Szathmáry & Maynard Smith emphasise that each transition posed a levels-of-selection problem: why would selfish lower-level units cooperate to form a higher-level unit, given the lower unit's temptation to defect? Each transition required mechanisms (kinship, compartmentalisation, enforcement) to align the interests of the lower and higher levels.

7.2 Eukaryogenesis

The origin of the eukaryotic cell, roughly 2.1-1.6 Gya, was arguably the most singular event in evolution after the origin of life itself. Lynn Margulis's endosymbiotic theory (1970) proposes that the ancestral eukaryotic cell arose when a primitive host archaeon engulfed (or was invaded by) an alphaproteobacterium, which persisted as the ancestor of mitochondria. The chloroplast emerged later from a cyanobacterial endosymbiont in the ancestor of Archaeplastida.
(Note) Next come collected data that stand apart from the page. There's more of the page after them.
(* ===== verification/VfsProps.v ===== *)
(** * Facts on the union file system

    Inode numbers and the mount table, and the specification of the forwarding
    methods. *)

From stdpp Require Import sorting.
From S2P Require Import Prelude Std Lib Codec Abi AbiStruct FsTypes FileSystem PseudoFs PseudoFsProps Vfs VfsFs.

(** ** Inode numbers *)

Lemma pack_inode idx ino :
  in_u 8 idx -> 0 <= ino <= VFS_MAX_INO ->
  Z.lor (wrap 64 (Z.shiftl idx VFS_INDEX_SHIFT)) ino = idx * 2 ^ 56 + ino.
Proof.
  unfold in_u, VFS_MAX_INO, VFS_INDEX_SHIFT. intros Hidx Hino.
  rewrite wrap_small by (unfold in_u; rewrite Z.shiftl_mul_pow2 by done; lia).
  apply lor_shiftl_add; lia.
Qed.

Lemma VfsInode_parts idx ino :
  in_u 8 idx -> 0 <= ino <= VFS_MAX_INO ->
  VfsInode_fs_idx (idx * 2 ^ 56 + ino) = idx /\ VfsInode_ino (idx * 2 ^ 56 + ino) = ino.
Proof.
  unfold in_u, VfsInode_fs_idx, VfsInode_ino, VFS_INDEX_SHIFT, VFS_MAX_INO. intros Hidx Hino. split.
  - rewrite Z.shiftr_div_pow2 by done. rewrite Z.div_add_l by done. rewrite Z.div_small by lia.
    rewrite Z.add_0_r. by apply wrap_small.
  - change 0xffffffffffffff with (Z.ones 56). rewrite Z.land_ones by done.
    rewrite Z.add_comm, Z.mod_add by done. apply Z.mod_small. lia.
Qed.

Lemma VfsInode_new_ok {E} idx ino :
  in_u 8 idx -> 0 <= ino <= VFS_MAX_INO -> VfsInode_new (E := E) idx ino = Ok (idx * 2 ^ 56 + ino).
Proof.
  intros Hidx Hino. unfold VfsInode_new. rewrite pack_inode by done.
  assert (Z.land ino (Z.lxor (2 ^ 64 - 1) VFS_MAX_INO) = 0) as ->; [|done].
  change (Z.lxor (2 ^ 64 - 1) VFS_MAX_INO) with (Z.shiftl 255 56). rewrite Z.land_comm.
  unfold VFS_MAX_INO in Hino. apply land_shiftl_low; lia.
Qed.

Lemma convert_inode_ok idx ino :
  in_u 8 idx -> 0 < ino <= VFS_MAX_INO -> convert_inode idx ino = Ok (idx * 2 ^ 56 + ino).
Proof.
  intros Hidx Hino. unfold convert_inode. rewrite (proj2 (Z.eqb_neq _ _)) by lia.
  rewrite (proj2 (Z.ltb_ge _ _)) by lia. by rewrite pack_inode by (done || lia).
Qed.

(** ** Indices *)

Section alloc.
Context {B : Type}.

(** [index] cannot be handed out. *)
Definition taken (v : Vfs B) (index : Z) : Prop :=
  index = VFS_PSEUDO_FS_IDX \/ is_Some (v.(superblocks) !! index).

Lemma wrap8_round i start : in_u 8 i -> wrap 8 (start + wrap 8 (i - start)) = i.
Proof.
  intros Hi. unfold wrap. rewrite Z.add_mod_idemp_r by done.
  replace (start + (i - start)) with i by lia. by apply Z.mod_small.
Qed.

Lemma wrap8_eq start k : in_u 8 start -> 0 <= k < 256 -> (wrap 8 (start + k) =? start) = (k =? 0).
Proof.
  intros Hs Hk. unfold wrap, in_u in *. change (2 ^ 8) with 256 in *.
  destruct (Z.eqb_spec k 0) as [->|Hne].
  { rewrite Z.add_0_r, Z.mod_small by lia. apply Z.eqb_refl. }
  apply Z.eqb_neq. destruct (Z_lt_le_dec (start + k) 256).
  - rewrite Z.mod_small by lia. lia.
  - replace (start + k) with ((start + k - 256) + 1 * 256) by lia. rewrite Z.mod_add, Z.mod_small by lia. lia.
Qed.

Lemma wrap8_next start k : wrap 8 (wrap 8 (start + k) + 1) = wrap 8 (start + (k + 1)).
Proof. unfold wrap. rewrite Z.add_mod_idemp_l by done. f_equal. lia. Qed.

(** After [k] rounds the counter has moved by [k] and everything it passed was
    taken. *)
Lemma allocate_loop_spec (v : Vfs B) (start k : Z) fuel :
  in_u 8 start -> 0 <= k <= 256 -> k + Z.of_nat fuel = 257 ->
  (forall j, 0 <= j < k -> taken v (wrap 8 (start + j))) ->
  match allocate_loop fuel start (0 <? k) (with_next_super (wrap 8 (start + k)) v) with
  | (v', Ok idx) => 1 <= idx <= 255 /\ v.(superblocks) !! idx = None /\ v' = with_next_super (wrap 8 (idx + 1)) v
  | (v', Err e) =>
      e = Simple Other /\ v' = with_next_super (wrap 8 (start + 1)) v /\ forall i, 1 <= i <= 255 -> taken v i
  | (_, Panic) => False
  end.
Proof.
  intros Hs. revert k. induction fuel as [|fuel IH]; intros k Hk Hfuel Hseen; [lia|].
  cbn [allocate_loop]. cbn [with_next_super next_super superblocks].
  destruct (Z.eq_dec k 256) as [->|Hk256].
  { assert (wrap 8 (start + 256) = start) as Hw.
    { unfold wrap. change 256 with (1 * 2 ^ 8). rewrite Z.mod_add by done. by apply Z.mod_small. }
    rewrite Hw, Z.eqb_refl. cbn [andb Z.ltb Z.compare]. split_and!; [done..|]. intros i Hi.
    rewrite <- (wrap8_round i start) by (unfold in_u; lia). apply Hseen.
    pose proof (wrap_range 8 (i - start) ltac:(done)). unfold in_u in *. lia. }
  rewrite (wrap8_eq start k) by (done || lia).
  assert (((k =? 0) && (0 <? k)) = false) as -> by (destruct (Z.eqb_spec k 0), (Z.ltb_spec 0 k); done || lia).
  assert (((0 <? k) || (k =? 0)) = (0 <? k + 1)) as ->
    by (destruct (Z.eqb_spec k 0), (Z.ltb_spec 0 k), (Z.ltb_spec 0 (k + 1)); done || lia).
  rewrite wrap8_next. change (with_next_super (wrap 8 (start + (k + 1))) (with_next_super (wrap 8 (start + k)) v))
    with (with_next_super (wrap 8 (start + (k + 1))) v).
  assert (taken v (wrap 8 (start + k)) -> forall j, 0 <= j < k + 1 -> taken v (wrap 8 (start + j))) as Hstep.
  { intros Ht j Hj. destruct (Z.eq_dec j k) as [->|]; [done|]. apply Hseen. lia. }
  destruct (Z.eqb_spec (wrap 8 (start + k)) VFS_PSEUDO_FS_IDX) as [H0|H0].
  { apply IH; [lia|lia|]. apply Hstep. by left. }
  destruct (v.(superblocks) !! wrap 8 (start + k)) eqn:Hsb.
  { apply IH; [lia|lia|]. apply Hstep. right. by rewrite Hsb. }
  split_and!; [..|done|].
  - pose proof (wrap_range 8 (start + k) ltac:(done)). unfold in_u, VFS_PSEUDO_FS_IDX in *. lia.
  - pose proof (wrap_range 8 (start + k) ltac:(done)). unfold in_u in *. lia.
  - by rewrite wrap8_next.
Qed.

Lemma allocate_fs_idx_cases (v : Vfs B) :
  in_u 8 v.(next_super) ->
  match allocate_fs_idx v with
  | (v', Ok idx) => 1 <= idx <= 255 /\ v.(superblocks) !! idx = None /\ v' = with_next_super (wrap 8 (idx + 1)) v
  | (v', Err e) =>
      e = Simple Other /\ v' = with_next_super (wrap 8 (v.(next_super) + 1)) v /\
      forall i, 1 <= i <= 255 -> is_Some (v.(superblocks) !! i)
  | (_, Panic) => False
  end.
Proof.
  intros Hs. pose proof (allocate_loop_spec v v.(next_super) 0 257 Hs) as H.
  rewrite Z.add_0_r, (wrap_small 8 v.(next_super)) in H by done. unfold allocate_fs_idx.
  assert (with_next_super v.(next_super) v = v) as Hv by by destruct v. rewrite Hv in H.
  specialize (H ltac:(lia) ltac:(lia) ltac:(lia)). change (0 <? 0) with false in H.
  destruct (allocate_loop 257 v.(next_super) false v) as [v' [idx|e|]]; [done| |done].
  destruct H as (-> & -> & H). split_and!; [done..|]. intros i Hi. destruct (H i Hi) as [->|]; [|done].
  unfold VFS_PSEUDO_FS_IDX in Hi. lia.
Qed.

End alloc.

(** * Calls reach the backend of their inode

    The specification of the forwarding methods of [Vfs]: which calls reach a
    backend, as which call, and what happens to the answer. *)

(** The inodes a call names. *)
Definition op_inodes {A : Set} (op : FsOp A) : list Z :=
  match op with
  | op_lookup _ i _ | op_forget _ i _ | op_getattr _ i _ | op_setattr _ i _ _ _ | op_readlink _ i
  | op_symlink _ _ i _ | op_mknod _ i _ _ _ _ | op_mkdir _ i _ _ _ | op_unlink _ i _ | op_rmdir _ i _
  | op_open _ i _ _ | op_create _ i _ _ | op_flush _ i _ _ | op_fsync _ i _ _ | op_fallocate _ i _ _ _ _
  | op_release _ i _ _ _ _ _ | op_statfs _ i | op_setxattr _ i _ _ _ | op_getxattr _ i _ _
  | op_listxattr _ i _ | op_removexattr _ i _ | op_opendir _ i _ | op_fsyncdir _ i _ _
  | op_releasedir _ i _ _ | op_access _ i _ => [i]
  | op_rename _ i _ j _ _ | op_link _ i j _ => [i; j]
  | _ => []
  end.

Section forward.
Context {B : Type} {BE : BackendFileSystem B} {CK : Clock}.

(** The calls that reach the backend: their names pass the checks, and the
    zero-message options do not answer in its place. *)
Definition forwarded (v : Vfs B) {A : Set} (op : FsOp A) : bool :=
  match op with
  | op_lookup _ _ name => negb (contains SLASH_ASCII (to_bytes_with_nul name))
  | op_symlink _ _ _ name | op_mknod _ _ name _ _ _ | op_mkdir _ _ name _ _ | op_unlink _ _ name
  | op_rmdir _ _ name | op_link _ _ _ name | op_create _ _ name _ | op_setxattr _ _ name _ _
  | op_getxattr _ _ name _ | op_removexattr _ _ name => is_safe_path_component name
  | op_rename _ _ oldname _ newname _ => is_safe_path_component oldname && is_safe_path_component newname
  | op_open _ _ _ _ => negb v.(opts).(no_open)
  | op_opendir _ _ _ => negb v.(opts).(no_opendir)
  | op_forget _ _ _ | op_getattr _ _ _ | op_setattr _ _ _ _ _ | op_readlink _ _ | op_flush _ _ _ _
  | op_fsync _ _ _ _ | op_fallocate _ _ _ _ _ _ | op_release _ _ _ _ _ _ _ | op_statfs _ _
  | op_listxattr _ _ _ | op_fsyncdir _ _ _ _ | op_releasedir _ _ _ _ | op_access _ _ _ => true
  | _ => false
  end.

(** The call the backend sees: its own inode numbers, internal owners. *)
Definition backend_op (v : Vfs B) {A : Set} (op : FsOp A) : FsOp A :=
  match op in FsOp A return FsOp A with
  | op_lookup ctx i name => op_lookup ctx (VfsInode_ino i) name
  | op_forget ctx i count => op_forget ctx (VfsInode_ino i) count
  | op_getattr ctx i handle => op_getattr ctx (VfsInode_ino i) handle
  | op_setattr ctx i attr handle valid => op_setattr ctx (VfsInode_ino i) (remap_attr_id v false attr) handle valid
  | op_readlink ctx i => op_readlink ctx (VfsInode_ino i)
  | op_symlink ctx linkname i name => op_symlink ctx linkname (VfsInode_ino i) name
  | op_mknod ctx i name mode rdev umask => op_mknod ctx (VfsInode_ino i) name mode rdev umask
  | op_mkdir ctx i name mode umask => op_mkdir ctx (VfsInode_ino i) name mode umask
  | op_unlink ctx i name => op_unlink ctx (VfsInode_ino i) name
  | op_rmdir ctx i name => op_rmdir ctx (VfsInode_ino i) name
  | op_rename ctx i oldname j newname flags =>
      op_rename ctx (VfsInode_ino i) oldname (VfsInode_ino j) newname flags
  | op_link ctx i j newname => op_link ctx (VfsInode_ino i) (VfsInode_ino j) newname
  | op_open ctx i flags fuse_flags => op_open ctx (VfsInode_ino i) flags fuse_flags
  | op_create ctx i name args => op_create ctx (VfsInode_ino i) name args
  | op_flush ctx i handle owner => op_flush ctx (VfsInode_ino i) handle owner
  | op_fsync ctx i datasync handle => op_fsync ctx (VfsInode_ino i) datasync handle
  | op_fallocate ctx i handle mode offset length => op_fallocate ctx (VfsInode_ino i) handle mode offset length
  | op_release ctx i flags handle flush flock owner => op_release ctx (VfsInode_ino i) flags handle flush flock owner
  | op_statfs ctx i => op_statfs ctx (VfsInode_ino i)
  | op_setxattr ctx i name value flags => op_setxattr ctx (VfsInode_ino i) name value flags
  | op_getxattr ctx i name size => op_getxattr ctx (VfsInode_ino i) name size
  | op_listxattr ctx i size => op_listxattr ctx (VfsInode_ino i) size
  | op_removexattr ctx i name => op_removexattr ctx (VfsInode_ino i) name
  | op_opendir ctx i flags => op_opendir ctx (VfsInode_ino i) flags
  | op_fsyncdir ctx i datasync handle => op_fsyncdir ctx (VfsInode_ino i) datasync handle
  | op_releasedir ctx i flags handle => op_releasedir ctx (VfsInode_ino i) flags handle
  | op_access ctx i mask => op_access ctx (VfsInode_ino i) mask
  | op => op
  end.

(** What the client gets for the backend's result: entries under the index of
    the backend, attributes under the inode asked for, external owners. *)
Definition answer (v : Vfs B) {A : Set} (op : FsOp A) : A -> io_result A :=
  match op in FsOp A return A -> io_result A with
  | op_lookup _ i _ | op_symlink _ _ i _ | op_mknod _ i _ _ _ _ | op_mkdir _ i _ _ _ | op_link _ _ i _ =>
      fun e => convert_entry v (VfsInode_fs_idx i) e.(en_inode) e
  | op_create _ i _ _ => fun '(a, b, c, d) =>
      a' ← convert_entry v (VfsInode_fs_idx i) a.(en_inode) a; Ok (a', b, c, d)
  | op_getattr _ i _ | op_setattr _ i _ _ _ => fun r => Ok (remap_attr_id v true (set_ino i r.1), r.2)
  | _ => fun r => Ok r
  end.

Lemma real_rootfs_backend (v : Vfs B) inode idx b :
  VfsInode_fs_idx inode = idx -> idx <> VFS_PSEUDO_FS_IDX -> v.(superblocks) !! idx = Some b ->
  get_real_rootfs v inode = Ok (BackRight idx, inode).
Proof.
  intros Hidx Hne Hb. unfold get_real_rootfs, VfsInode_is_pseudo_fs. fold (VfsInode_fs_idx inode).
  rewrite Hidx, (proj2 (Z.eqb_neq _ _)) by done. unfold get_fs_by_idx. by rewrite Hb.
Qed.

Lemma validated_safe {A} name (m : prog (Vfs B) io_error A) : is_safe_path_component name = true -> validated name m = m.
Proof. intros H. unfold validated, validate_path_component. by rewrite H. Qed.

Lemma vfs_forward {A : Set} (op : FsOp A) (v : Vfs B) idx b :
  forwarded v op = true -> Forall (fun i => VfsInode_fs_idx i = idx) (op_inodes op) ->
  idx <> VFS_PSEUDO_FS_IDX -> v.(superblocks) !! idx = Some b ->
  vfs_op A op v =
    let '(b', o) := fs_op (backend_op v op) b in
    (with_superblocks (<[idx := b']> v.(superblocks)) v, outcome_bind o (answer v op)).
Proof.
  intros Hfw Hin Hne Hb.
  assert (forall i, VfsInode_fs_idx i = idx -> get_real_rootfs v i = Ok (BackRight idx, i)) as Hreal
    by (intros i Hi; by eapply real_rootfs_backend).
  destruct op; try discriminate; cbn [op_inodes] in Hin; apply Forall_cons in Hin as [Hi Hin];
    cbn [forwarded] in Hfw;
    try (apply Forall_cons in Hin as [Hj _]);
    cbn [vfs_op backend_op answer];
    unfold vfs_lookup, vfs_forget, vfs_getattr, vfs_setattr, vfs_readlink, vfs_symlink, vfs_mknod, vfs_mkdir,
      vfs_unlink, vfs_rmdir, vfs_rename, vfs_link, vfs_open, vfs_create, vfs_flush, vfs_fsync, vfs_fallocate,
      vfs_release, vfs_statfs, vfs_setxattr, vfs_getxattr, vfs_listxattr, vfs_removexattr, vfs_opendir,
      vfs_fsyncdir, vfs_releasedir, vfs_access;
    zify_bool; rewrite ?Hfw; rewrite ?validated_safe by done;
    unfold forward, forward_entry, with_both, with_real; rewrite ?Hreal by done;
    rewrite ?Hi, ?Hj, ?Z.eqb_refl;
    unfold on_fs, mbind, prog_mbind, prog_bind, converted, external_attr; rewrite Hb;
    destruct (fs_op _ b) as [b' [r|e|]]; rewrite ?Hi, ?Hj; try done.
  (* create *)
  destruct r as [[[a ?] ?] ?]. cbn -[convert_entry VfsInode_fs_idx]. rewrite ?Hi.
  change (convert_entry (with_superblocks _ v) idx) with (convert_entry v idx).
  by destruct (convert_entry v idx (en_inode a) a).
Qed.

End forward.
Evidence for endosymbiosis

Mitochondrial (and chloroplast) genomes are circular and bacterial-like
Mitochondrial ribosomes are 70S (bacterial) not 80S (eukaryotic)
Mitochondrial lipid composition (cardiolipin) is bacterial
Mitochondrial genes cluster with alphaproteobacteria phylogenetically
Mitochondrial division uses FtsZ-like machinery related to bacterial cell division

Asgard archaea

The identity of the host has become dramatically clearer with the discovery of Asgard archaea. Spang et al. (2015) reported “Lokiarchaeota” from Arctic sediments near the Loki's Castle hydrothermal system, whose genome contains genes for actin, profilin, GTPases, and ESCRT machinery previously thought eukaryote-specific. Zaremba-Niedzwiedzka et al. (2017) added Thor-, Odin-, and Heimdall-archaeota. In 2020, Imachi et al. cultured the first Asgard archaeon (MK-D1): it forms long, tendril-like cellular extensions, reminiscent of a host-symbiont embrace.

The hydrogen hypothesis

Martin & Müller (1998) proposed the hydrogen hypothesis: the original symbiosis was metabolic, not phagocytic. A hydrogen-dependent methanogenic archaeon lived syntrophically with a facultative alphaproteobacterium that supplied H₂ as a byproduct of fermentation. Genetic transfer eventually made the bacterium obligately endosymbiotic, and H₂ -> O₂-based respiration as the environment oxygenated. This model elegantly unifies the timing (after the GOE) with the metabolic dependency.

7.3 Origins of Multicellularity

Multicellularity has evolved independently at least 25 times, producing the three major lineages of complex multicellularity (animals, plants, fungi) plus simpler forms in brown algae, red algae, slime moulds, and at least a dozen bacterial lineages including cyanobacteria, myxobacteria, and actinomycetes.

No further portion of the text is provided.